Sue's inspiration came two weeks after the attacks while gazing at a rose bush blooming near her church's parking lot. That's when the idea hit her: Roses are the national flower and a symbol of love…why not plant public rose gardens at each of the September 11th crash sites as a living tribute to the brave souls that lost their lives there? In that moment, the words "remember me" came to her, and she decided to call her effort the "Remember Me" Rose Gardens.

Gardens of Healing

Gardens of Healing

Sue's goal of creating rose gardens in New York City; Washington, DC; and Shanksville, Pennsylvania, is simple, profound, and based on her appreciation of the power of gardening. Life can get stressful when you're operating a nonprofit organization on top of handling a full-time job, kids, and pets. "Gardening is such a release for me," she says. "When I'm upset I can go to the garden and relax. It's much better for me than reaching for the ice cream or chocolate."

Sue wants those who visit the "Remember Me" Rose Gardens at each crash site to have an experience similar to the one she has in her garden. She is particularly motivated to help the children of the victims recover from their loss. She's even proposing that visiting relatives of loved ones who died at the sites be given a bouquet of roses to take home. Since hundreds of bodies were never recovered from the sites, the roses would be something tangible victims' families can take away as a remembrance of their loved ones.

Soon after "Remember Me" Rose Gardens got started, rose breeders and growers came forward to help raise money to maintain the gardens. Nine roses will be named in honor of the victims of September 11th, and a percentage of the sales will be set aside to fund the gardens. The first rose in the series, 'Firefighter', was introduced in 2003. It's a fragrant, red hybrid tea rose named in honor the 343 firefighters who lost their lives on that day. A second rose, 'Soaring Spirits', bred by Tom Carruth at Weeks Roses, was released in September, 2004. This cream, pink, and yellow climber is dedicated to those who worked in the Twin Towers in New York. Both roses are available through Edmunds Roses (www.edmundsroses.com).
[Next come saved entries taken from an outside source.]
(* ===== verification/WorkloadLaws.v ===== *)
(** * The generator knows which orders are live

    The tracker of [Workload] keeps, for every symbol, exactly the orders that rest in the engine's book, each with its
    position; so a modify always finds its order, and the generator never aborts. *)
From Stdlib Require Import Floats.SpecFloat.
From S2P Require Import Prelude Bits StateM Common Rng Interfaces ReferenceBook OrderBook BookRefine BookEquiv BookRules Engine BookApi Protocol Doubles Workload.
Import Rng (double, of_int, lit, dlt).

Module Tracker.
Import Workload.

(** ** The table of live orders *)

(** Positions and orders name each other. *)
Definition sym_ok (s : SymState) : Prop := forall id i, pos s !! id = Some i <-> (live s).[i] = Some id.
Definition listed (s : SymState) (id : Z) : Prop := is_Some (pos s !! id).

Lemma aget_removelast (l : list Z) i : (removelast l).[i] = if i =? alen l - 1 then None else l.[i].
Proof.
  induction l as [|x l' _] using rev_ind.
  { cbn [removelast]. destruct (([] : list Z).[i]) eqn:E; [apply aget_bound in E; unfold alen in E; cbn in E; lia|by case_match]. }
  rewrite removelast_last, aget_snoc. unfold alen. rewrite length_app. cbn [length].
  replace (Z.of_nat (length l' + 1) - 1) with (Z.of_nat (length l')) by lia. destruct (Z.eqb_spec i (Z.of_nat (length l'))) as [->|]; [|done].
  destruct (l'.[Z.of_nat (length l')]) eqn:E; [|done]. apply aget_bound in E. unfold alen in E. lia.
Qed.
Lemma aget_last (l : list Z) b : last l = Some b -> l.[alen l - 1] = Some b.
Proof.
  intros H. apply last_Some in H as [l' ->]. rewrite aget_snoc. unfold alen. rewrite length_app. cbn [length].
  by rewrite (proj2 (Z.eqb_eq _ _)) by lia.
Qed.
(* ===== verification/PipelineLaws.v ===== *)
(** * The three threads agree with the replay, and can always finish

    [Rings]: what a ring of the pipeline holds, with the numbers of SpscLaws hidden. [Decoding]: the feed thread's loop is
    that of [decode_stream]. [Carrying]: the engine thread alone, command by command, against the engine's run. Then one
    invariant over the three threads, kept by every step, from which the two theorems follow. *)
From stdpp Require Import relations.
From S2P Require Import Prelude Bytes Bits Common Interfaces PriceBitmap OrderStore OrderIndex ReferenceBook OrderBook BookRefine BookEquiv BookQueries Engine LatencyHistogram SpscQueue Protocol Pipeline.

Module Rings.
Import SpscQueue SpscLaws.
Section rings.
Context {A : Type}.
Implicit Types (q : t A) (xs : list A).

(** [q] holds [xs]; [pk]: its reader has seen that it is not empty. *)
Definition held (cap : Z) (pk : bool) q xs : Prop := exists k H Hc Tc, holds q xs k H Hc Tc /\ (pk = true -> H < Tc) /\ cap_ q = cap.

Lemma held_make capacity zero : capacity <= 9223372036854775808 -> exists cap, held cap false (make capacity zero) [] /\ 2 <= cap.
Proof. intros Hc. destruct (make_holds capacity zero Hc) as (k & Hm & _). exists (cap_ (make capacity zero)). split; [|pose proof (hd_small _ _ _ _ _ _ Hm); lia]. by exists k, 0, 0, 0. Qed.
Lemma held_push cap pk q xs loaded v : held cap pk q xs -> may_load (head_cache_ q) (head_ q) loaded ->
  exists b q', try_push q loaded v = Some (b, q') /\ held cap pk q' (if b : bool then xs ++ [v] else xs) /\ (loaded = head_ q -> alen xs < cap -> b = true).
Proof.
  intros (k & H & Hc & Tc & Hq & Hpk & <-) Hl. destruct (try_push_holds _ _ _ _ _ _ _ v Hq Hl) as (b & q' & Hc' & Hp & Hq' & Hcap & Hf & _).
  exists b, q'. split; [done|]. split; [by exists k, H, Hc', Tc|]. intros E Hlt. rewrite (Hf E). lia.
Qed.
Lemma held_front cap q xs loaded : held cap false q xs -> may_load (tail_cache_ q) (tail_ q) loaded ->
  exists p q', front q loaded = Some (p, q') /\ held cap (bool_decide (p <> None)) q' xs /\ (p = None \/ p = head xs) /\ (loaded = tail_ q -> p = head xs).
Proof.
  intros (k & H & Hc & Tc & Hq & _ & <-) Hl. destruct (front_holds _ _ _ _ _ _ _ Hq Hl) as (p & q' & Tc' & Hp & Hq' & Hcap & Hf & Hs).
  exists p, q'. split; [done|]. split; [|split; [|done]].
  - exists k, H, Hc, Tc'. split_and!; [done| |done]. intros Hp'. destruct p as [x|]; [by apply (Hs x)|done].
  - destruct p as [x|]; [right|by left]. destruct (Hs x eq_refl) as [-> _]. done.
Qed.
Lemma held_pop cap q x xs : held cap true q (x :: xs) -> held cap false (pop q) xs.
Proof. intros (k & H & Hc & Tc & Hq & Hpk & <-). exists k, (H + 1), Hc, Tc. split_and!; [|done|done]. eapply pop_holds; [done|by apply Hpk]. Qed.
Lemma held_unpeek cap pk q xs : held cap pk q xs -> held cap false q xs.
Proof. intros (k & H & Hc & Tc & Hq & _ & E). by exists k, H, Hc, Tc. Qed.
(** Each side may see the other's latest index. *)
Lemma held_fresh cap pk q xs : held cap pk q xs -> may_load (tail_cache_ q) (tail_ q) (tail_ q) /\ may_load (head_cache_ q) (head_ q) (head_ q).
Proof.
  intros (k & H & Hc & Tc & Hq & _ & _). pose proof (hd_small _ _ _ _ _ _ Hq). destruct (hd_order _ _ _ _ _ _ Hq) as (? & ? & ?).
  rewrite (hd_tc _ _ _ _ _ _ Hq), (hd_hc _ _ _ _ _ _ Hq), (hd_head _ _ _ _ _ _ Hq), (hd_tail _ _ _ _ _ _ Hq). pose proof (alen_nonneg xs).
  split; apply fresh_load; lia.
Qed.
End rings.
End Rings.

Module Decoding.
Import Wire.

(** The messages of a buffer and how many are malformed. *)
Inductive decodes : list Z -> list Command -> Z -> Prop :=
  | dec_end buf : buf = [] \/ status (decode buf) <> Ok /\ consumed (decode buf) = 0 -> decodes buf [] 0
  | dec_ok buf c cs n : buf <> [] -> status (decode buf) = Ok -> decoded (decode buf) = Some c ->
      decodes (drop (Z.to_nat (consumed (decode buf))) buf) cs n -> decodes buf (c :: cs) n
  | dec_bad buf cs n : buf <> [] -> status (decode buf) <> Ok -> consumed (decode buf) <> 0 ->
      decodes (drop (Z.to_nat (consumed (decode buf))) buf) cs n -> decodes buf cs (n + 1).
Lemma resync_good dpos i st : good i st -> exists next st' i', resync buf args recs diffs snaps dpos st = Some (next, st') /\ good i' st' /\
  (forall p, next = Some p -> (dpos <= p)%nat /\ ready (S p) i' st').
Proof.
  intros [Hot Hc]. unfold resync. destruct (find_seed_total recs diffs snaps dpos Hdiffs) as [[[s d]|] Hseed].
  { apply Forall_forall. intros x Hx. by apply Hsnaps. }
  2: { rewrite Hseed. cbn [mbind option_bind]. exists None. eexists _, i. split; [done|]. split; [by split|done]. }
  rewrite Hseed. cbn [mbind option_bind Md.snap_rec Md.diff_rec MdReplay.mirror].
  destruct (seed_spec _ _ _ Hseed) as (sn & df & Hsn & Hsin & Hsk & Hpos & Hge & Hdf & Hdin & Hdk & Hw). rewrite Hsn. cbn [mbind option_bind].
  destruct (seed_good sn _ _ Hsin Hsk Hot) as (m1 & -> & Hot1). cbn [mbind option_bind]. rewrite Hpos. cbn [mbind option_bind]. rewrite Hdf. cbn [mbind option_bind].
  match goal with |- context [apply_diff _ _ ?x _] => destruct (diff_good df x (Md.last_id sn) Hdin Hdk) as (st' & -> & Hg & Hp & Hh); [by split|lia|] end.
  cbn [mbind option_bind]. exists (Some (position diffs d)), st', (Md.last_id df). split; [done|]. split; [done|]. intros p [= <-]. split; [done|].
  unfold ready. rewrite Hh. split; [done|]. eapply last_id_range; [by eapply list_elem_of_lookup_2|done].
Qed.

Lemma by_id_ok id : exists rs, by_id recs snaps id = Some rs /\ Forall (fun r => r ∈ recs /\ Md.kind r = Md.Snapshot /\ Md.last_id r = id) rs.
Proof.
  destruct (mapM_positions _ _ _ Hsnaps) as (rs & Hm & Hf). unfold by_id. rewrite Hm. cbn [mbind option_bind]. eexists. split; [done|].
  apply Forall_forall. intros r [Hid Hr]%list_elem_of_filter. rewrite Forall_forall in Hf. destruct (Hf r Hr) as [? ?]. done.
Qed.

Lemma replay_good fuel : forall dpos st i, (length diffs - dpos < fuel)%nat -> good i st -> ready dpos i st ->
  exists st' i', replay fuel buf args recs diffs snaps dpos st = Some st' /\ good i' st'.
Proof.
  induction fuel as [|fuel IH]; intros dpos st i Hf Hg Hr; [lia|]. cbn [replay]. destruct (Nat.leb_spec (length diffs) dpos) as [|Hlt]; [by exists st, i|].
  destruct (lookup_lt_is_Some_2 diffs dpos Hlt) as [d Hd]. pose proof (list_elem_of_lookup_2 _ _ _ Hd) as Hdin.
  pose proof (proj1 (ps_elem _ _ _ Hdiffs d) Hdin) as (df & Hdf & Hk). rewrite Hd. cbn [mbind option_bind]. rewrite Hdf. cbn [mbind option_bind].
  destruct (diff_at d df Hdin Hdf) as (Hin & _ & Hids & Hmax).
  destruct (have_prev st && negb (Md.first_id df =? u64 (prev_last st + 1))) eqn:Hgap.
  - destruct (resync_good dpos i st Hg) as (next & st1 & i1 & -> & Hg1 & Hn). cbn [mbind option_bind]. destruct next as [p|]; [|by exists st1, i1].
    destruct (Hn p eq_refl) as [Hp Hr1]. apply (IH (S p) st1 i1); [lia|done|done].
  - destruct (diff_good df st i Hin Hk Hg) as (st1 & -> & Hg1 & Hp1 & Hh1).
    { unfold ready in Hr. destruct (have_prev st); [|specialize (Hr d df Hd Hdf); lia]. destruct Hr as [Hp Hi].
      simpl in Hgap. apply negb_false_iff, Z.eqb_eq in Hgap. rewrite u64_small in Hgap by (words; lia). lia. }
    cbn [mbind option_bind]. destruct (by_id_ok (Md.last_id df)) as (rs & -> & Hrs). cbn [mbind option_bind].
    destruct (checks_good rs st1 (Md.last_id df) Hrs Hg1) as (st2 & -> & Hg2 & Hp2 & Hh2). cbn [mbind option_bind].
    apply (IH (S dpos) st2 (Md.last_id df)); [lia|done|]. unfold ready. rewrite Hh2, Hh1, Hp2. split; [done|]. by eapply last_id_range.
Qed.

Lemma report_good trades skipped lo' st i : good i st -> exists rp, report recs diffs snaps trades skipped 0 lo' st = Some rp /\ rp_state rp = st /\
  rp_phantom rp = 0 /\ rp_rejects rp = 0 /\ rp_exit rp = if 0 <? exact_checked st then 0 else 1.
Proof.
  intros [Hot [_ Hp]]. destruct (track_view _ _ _ Hot) as (C & Hh & _). destruct (hd_sink _ _ Hh) as (_ & Ht & Hr).
  unfold report, classify. destruct (mapM_positions _ _ _ Hsnaps) as (ss & Hss & _), (mapM_positions _ _ _ Hdiffs) as (ds & Hds & _).
  rewrite Hss, Hds. cbn [mbind option_bind]. destruct (foldl _ (0, 0) ss) as [x y]. unfold phantom_trades, rejects. rewrite Ht, Hr. cbn [mbind option_bind].
  eexists. split; [done|]. cbn [rp_state rp_phantom rp_rejects rp_exit]. do 3 (split; [done|]). rewrite Hp, (Z.eqb_refl (exact_checked st)). change (0 =? 0) with true. cbn [negb]. by destruct (0 <? exact_checked st).
Qed.
End step.
End laws.
End MdReplayLaws.

Module MdReplayTheorems.
Import BookMirror MirrorLaws MdReplay MdReplayLaws.
Lemma book_update_total i st r : ready i st -> r ∈ recs -> Md.kind r = Md.Diff -> Md.first_id r - 1 <= i <= Md.last_id r ->
  exists st' mid, book_update pow log1p exp buf recs snaps cfg st r = Some st' /\ ready (Md.last_id r) st' /\
    prev_last (clock st') = Md.last_id r /\ have_prev (clock st') = true /\ t_start (clock st') = t_start (clock st) /\ mids st' = mids st ++ [(Md.rx_ns r, mid)].
Proof.
  intros Hr Hin Hk Hi. unfold book_update. pose proof (rd_inv _ _ Hr) as Hinv.
  destruct (shown_total i _ Buy _ (rd_sees _ _ Hr) (rd_near _ _ Hr Buy)) as [xb Hxb], (shown_total i _ Sell _ (rd_sees _ _ Hr) (rd_near _ _ Hr Sell)) as [xa Hxa].
  rewrite Hxb, Hxa. cbn [mbind option_bind]. destruct (update_mirror_sees r i (mirror st) Hin Hk (rd_sees _ _ Hr) Hi) as (m & b & Hm & Hs). rewrite Hm. cbn [mbind option_bind].
  destruct (level_changed_total _ m Buy xb _ Hs (rd_near _ _ Hr Buy)) as (qb & Hqb & Nb), (level_changed_total _ m Sell xa _ Hs (rd_near _ _ Hr Sell)) as (qa & Hqa & Na).
  rewrite Hqb, Hqa. cbn [mbind option_bind]. apply update_mirror_arrays in Hm; [|done|apply Hinv].
  destruct (shown_ok _ _ _ _ (io_arrays _ _ _ Hinv) Hxb), (shown_ok _ _ _ _ (io_arrays _ _ _ Hinv) Hxa).
  apply (level_changed_inv pow cfg Hpow) in Hqb as [Q1 E1]; [|done|apply Hinv|done..]. apply (level_changed_inv pow cfg Hpow) in Hqa as [Q2 E2]; [|done|apply Hinv|done..].
  assert (two_sided m) as Htwo by (by apply (best_prices m r)).
  match goal with |- context [run_over cfg _ Buy ?s] => assert (ready (Md.last_id r) s) as R0 end.
  { split; [|done|by apply (put_both (fun _ q => near_quote q))]. apply quotes_ok; [done|done|].
    apply (put_both (fun s q => quote_ok size q /\ exposure size q <= exposure size (quote st s))); (split; [done|lia]). }
  destruct (run_over_total _ (Md.rx_ns r) Buy _ R0 Htwo) as (st1 & -> & R1 & M1 & C1 & D1). cbn [mbind option_bind]. cbn in M1, C1, D1.
  destruct (run_over_total _ (Md.rx_ns r) Sell _ R1) as (st2 & -> & R2 & M2 & C2 & D2); [by rewrite M1|]. cbn [mbind option_bind].
  destruct (mid_total (mirror st2)) as [mid ->]; [by rewrite M2, M1|]. cbn [mbind option_bind].
  match goal with |- context [decide_quotes _ _ _ _ ?s] => assert (ready (Md.last_id r) s) as R3 end.
  { destruct R2 as [[I1 I2 I3 I4] S2 N2]. by split; [split| |]. }
  destruct (decide_quotes_total _ (Md.rx_ns r) mid _ R3) as (st3 & Hst3 & R4 & _ & P1 & P2 & P3 & P4); [cbn; by rewrite M2, M1|].
  exists st3, mid. split; [exact Hst3|]. split; [done|]. rewrite P1, P2, P3, P4. cbn. by rewrite D2, D1, C2, C1.
Qed.

(** *** The loop *)

(** After the first diff: the last one applied is known, and its market is the mirror's. *)
Record going (i : Z) st : Prop := {
  gg_ready : ready i st;
  gg_prev : have_prev (clock st) = true /\ prev_last (clock st) = i /\ t_start (clock st) <> 0;
  gg_diff : exists df, df ∈ recs /\ Md.kind df = Md.Diff /\ Md.last_id df = i;
}.
Lemma going_two_sided i st : going i st -> two_sided (mirror st).
Proof. intros [Hr _ (df & H1 & H2 & <-)]. apply (best_prices _ df); [done|done|apply Hr]. Qed.

Lemma diff_ids r : r ∈ recs -> Md.kind r = Md.Diff -> 0 < Md.first_id r <= Md.last_id r /\ Md.last_id r < 18446744073709551615.
Proof.
  intros Hr Hk. pose proof (proj1 (Forall_forall _ _) (ho_records _ _ _ _ _ Hho) r Hr) as Ht. unfold truthful in Ht. rewrite Hk in Ht.
  by destruct Ht as (us & _ & ? & ? & _).
Qed.

Lemma on_record_total i st r : going i st -> r ∈ recs -> exists st' stop, on_record pow log1p exp buf recs snaps cfg st r = Some (st', stop) /\
  (mids st' = mids st \/ exists mid, mids st' = mids st ++ [(Md.rx_ns r, mid)]) /\ (stop = false -> exists i', going i' st').
Proof.
  intros Hg Hr. pose proof (going_two_sided i st Hg) as H2. pose proof Hg as [Hrd (Hp & Hi & Ht) (df & Hdf & Hdk & Hdi)].
  unfold on_record. destruct (bool_decide_reflect (Md.kind r = Md.Snapshot)) as [Hk|Hk]; [exists st, false; split; [done|]; split; [by left|eauto]|].
  unfold begin_clock. rewrite Hp. cbn [negb andb]. rewrite (proj2 (Z.eqb_neq _ _) Ht).
  destruct (process_pending_total i st (Md.rx_ns r) Hrd ltac:(done)) as (st1 & -> & Hrd1 & M1 & C1 & D1). cbn [mbind option_bind].
  destruct (bool_decide_reflect (Md.kind r = Md.Trade)) as [Hk2|Hk2].
  - destruct (trade_total i st1 r Hrd1) as (st2 & -> & Hrd2 & M2 & C2 & D2); [by rewrite M1|by apply (proj1 (Forall_forall _ _) Htrades)|]. cbn [mbind option_bind].
    exists st2, false. split; [done|]. rewrite D2, D1. split; [by left|]. intros _. exists i. split; [done|by rewrite C2, C1|by exists df].
  - rewrite C1, Hp, Hi. assert (Md.kind r = Md.Diff) as Hk3 by (by destruct (Md.kind r)). pose proof (diff_ids r Hr Hk3) as [Hf Hl].
    pose proof (diff_ids df Hdf Hdk) as [Hf' Hl']. rewrite u64_small by (unfold in_u64; lia). cbn [andb]. destruct (Z.eqb_spec (Md.first_id r) (i + 1)) as [E|E].
    + cbn [negb]. destruct (book_update_total i st1 r Hrd1 Hr Hk3 ltac:(lia)) as (st2 & mid & -> & Hrd2 & P1 & P2 & P3 & D2). cbn [mbind option_bind].
      exists st2, false. split; [done|]. rewrite D2, D1. split; [right; eauto|]. intros _. exists (Md.last_id r). split; [done|by rewrite P3, C1|by exists r].
    + cbn [negb]. exists st1, true. split; [done|]. rewrite D1. split; [by left|done].
Qed.

(** Times of the mids do not decrease, and do not come after what is still to be read. *)
Definition in_time st (rest : list Md.Record_) : Prop :=
  StronglySorted Z.le ((mids st).*1) /\ forall x r, x ∈ mids st -> r ∈ rest -> x.1 <= Md.rx_ns r.

Lemma sorted_snoc (l : list Z) x : StronglySorted Z.le l -> (forall y, y ∈ l -> y <= x) -> StronglySorted Z.le (l ++ [x]).
Proof.
  induction 1 as [|y l Hs IH Hy]; intros Hx; [repeat constructor|]. simpl. constructor; [apply IH; intros; apply Hx; by right|].
  apply Forall_app. split; [done|]. constructor; [apply Hx; by left|constructor].
Qed.

Lemma in_time_step st st' r rest : in_time st (r :: rest) -> StronglySorted Z.le (Md.rx_ns <$> r :: rest) ->
  mids st' = mids st \/ (exists mid, mids st' = mids st ++ [(Md.rx_ns r, mid)]) -> in_time st' rest.
Proof.
  intros [H1 H2] Hs Hm. rewrite fmap_cons in Hs. apply StronglySorted_inv in Hs as [_ Hs]. rewrite Forall_forall in Hs.
  destruct Hm as [E|[mid E]]; unfold in_time; rewrite E; (split; [|intros x r' Hx Hr']).
  - done.
  - apply H2; [done|by right].
  - rewrite fmap_app. apply sorted_snoc; [done|]. intros y (x & -> & Hx)%list_elem_of_fmap. apply H2; [done|by left].
  - apply elem_of_app in Hx as [Hx|Hx%list_elem_of_singleton]; [apply H2; [done|by right]|]. subst x. apply Hs. by apply list_elem_of_fmap_2.
Qed.

Lemma loop_total rest : forall i st, going i st -> (forall r, r ∈ rest -> r ∈ recs) -> StronglySorted Z.le (Md.rx_ns <$> rest) -> in_time st rest ->
  exists st' stop, loop pow log1p exp buf recs snaps cfg st rest = Some (st', stop) /\ StronglySorted Z.le ((mids st').*1).
Proof.
  induction rest as [|r rest IH]; intros i st Hg Hin Hs Ht; [exists st, false; split; [done|apply Ht]|]. cbn [loop].
  destruct (on_record_total i st r Hg) as (st1 & stop & -> & Hm & Hn); [apply Hin; by left|]. cbn [mbind option_bind]. pose proof (in_time_step _ _ _ _ Ht Hs Hm) as Ht1.
  destruct stop; [exists st1, true; split; [done|apply Ht1]|]. destruct (Hn eq_refl) as [i' Hg']. apply (IH i'); [done|intros; apply Hin; by right| |done].
  rewrite fmap_cons in Hs. by apply StronglySorted_inv in Hs as [? _].
Qed.

(** The first record is the diff of the seed. *)
Lemma first_record_total i m r : arrays_ok m -> sees i m -> r ∈ recs -> Md.kind r = Md.Diff -> Md.first_id r - 1 <= i <= Md.last_id r -> 0 < Md.rx_ns r ->
  exists st mid, on_record pow log1p exp buf recs snaps cfg (start cfg m) r = Some (st, false) /\ going (Md.last_id r) st /\ mids st = [(Md.rx_ns r, mid)].
Proof.
  intros Ha Hs Hr Hk Hi Ht. unfold on_record. rewrite !bool_decide_false by (by rewrite Hk). unfold begin_clock. cbn [clock start have_prev negb andb].
  rewrite bool_decide_true by done. cbn [set_clock clock t_start start]. rewrite (proj2 (Z.eqb_neq _ _)) by lia.
  match goal with |- context [process_pending cfg ?s _] => assert (ready i s) as Hrd end.
  { destruct (start_inv cfg L Hsize ltac:(lia) m Ha) as [I1 I2 I3 I4]. split; [by split|done|]. intros s. by split. }
  destruct (process_pending_total i _ (Md.rx_ns r) Hrd ltac:(done)) as (st1 & -> & Hrd1 & M1 & C1 & D1). cbn [mbind option_bind]. rewrite C1. cbn [have_prev clock andb].
  destruct (book_update_total i st1 r Hrd1 Hr Hk Hi) as (st2 & mid & -> & Hrd2 & P1 & P2 & P3 & D2). cbn [mbind option_bind]. exists st2, mid. split; [done|].
  rewrite D2, D1. split; [|done]. split; [done| |by exists r]. split; [done|]. split; [done|]. rewrite P3, C1. cbn. lia.
Qed.

(** *** The result *)

Lemma lower_bound_total (l : list (Z * double)) v : StronglySorted Z.le (l.*1) -> exists o, lower_bound l v = Some o.
Proof.
  intros Hs. unfold lower_bound. assert (forallb (fun x => v <=? x.1) (not_before v l) = true) as ->; [|eauto].
  induction l as [|x l IH]; [done|]. rewrite fmap_cons in Hs. apply StronglySorted_inv in Hs as [Hs Hx]. cbn [not_before]. destruct (Z.ltb_spec x.1 v); [by apply IH|].
  apply forallb_forall. intros y [<-|Hy]; [lia|]. rewrite Forall_forall in Hx. apply list_elem_of_In in Hy. specialize (Hx y.1 (list_elem_of_fmap_2 fst _ _ Hy)). lia.
Qed.

Lemma finish_total st stop : StronglySorted Z.le ((mids st).*1) -> exists r, finish cfg st stop = Some r /\ final r = st.
Proof.
  intros Hs. unfold finish. assert (forall h fs x, exists y, marks (mids st) h fs x = Some y) as Hm.
  { intros h fs. induction fs as [|f fs IH]; intros [[a b] c]; [eauto|]. cbn [marks]. unfold mark. destruct (lower_bound_total (mids st) (u64 (f_t f + h)) Hs) as [o ->].
    cbn [mbind option_bind]. apply IH. }
  match goal with |- context [mapM ?f ?l] => assert (exists ms, mapM f l = Some ms) as [ms ->] end; [|cbn; eauto].
  unfold horizons. cbn [mapM]. repeat (match goal with |- context [marks ?a ?b ?c ?d] => destruct (Hm b c d) as [? ->] end; cbn [mbind option_bind]). cbn. eauto.
Qed.
End runs.

(** ** The records of a capture *)

Lemma parse_trade buf p len r : bytes buf -> Md.parse buf p len = Some (inr r) -> in_u64 (Md.trade_qty r).
Proof.
  intros Hb. unfold Md.parse. intros Hp. inv_bind. repeat (case_match; simplify_eq; inv_bind).
  all: match goal with C : Md.check _ _ _ = inr _ |- _ => apply MdTheorems.check_ok in C as [_ ->] end; cbn [Md.trade_qty]; try (unfold in_u64; lia).
  match goal with Hv : Md.view _ _ _ = Some ?b, U : unpack ?ws ?b = _ |- _ =>
    apply MdTheorems.view_bytes in Hv as [Hbs Hn]; [|assumption]; pose proof (unpack_bound ws b Hbs ltac:(rewrite Hn; reflexivity || (simpl; lia))) as Hf; rewrite U in Hf; cbn [zip zip_with] in Hf; fields end.
  assumption.
Qed.

Lemma records_trades fuel buf off rs : bytes buf -> Md.load_records fuel buf off = Some (inr rs) -> Forall (fun r => in_u64 (Md.trade_qty r)) rs.
Proof.
  intros Hb. revert off rs. induction fuel as [|fuel IH]; intros off rs Hl; [done|]. cbn [Md.load_records] in Hl. case_match; [simplify_eq; constructor|].
  apply bind_Some in Hl as (b & _ & Hl). case_match; [done|]. apply bind_Some in Hl as ([e|r] & Hp & Hl); [done|]. apply bind_Some in Hl as ([e|rs'] & Hr & Hl); simplify_eq.
  constructor; [by eapply parse_trade|by eapply IH].
Qed.

Lemma load_trades buf rs pd qd : bytes buf -> Md.load buf = Some (inr (rs, pd, qd)) -> Forall (fun r => in_u64 (Md.trade_qty r)) rs.
Proof.
  intros Hb Hl. unfold Md.load in Hl. case_match; [done|]. repeat (case_match; try done). apply bind_Some in Hl as ([e|rs'] & Hrs & Hl); simplify_eq.
  by eapply records_trades.
Qed.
Though she estimates spending 3 to 4 hours a day working on "Remember Me" Rose Gardens, often early in the morning or late at night after her family has gone to bed, Sue's energy for the project rises from the immense joy that she originally experienced when the idea for "Remember Me" Rose Gardens first came to her. "I feel it's a gift that was entrusted to me to bring to fruition. The joy is with me every day, through the ups and downs of life. I am truly the happiest when I am working on this project," she says.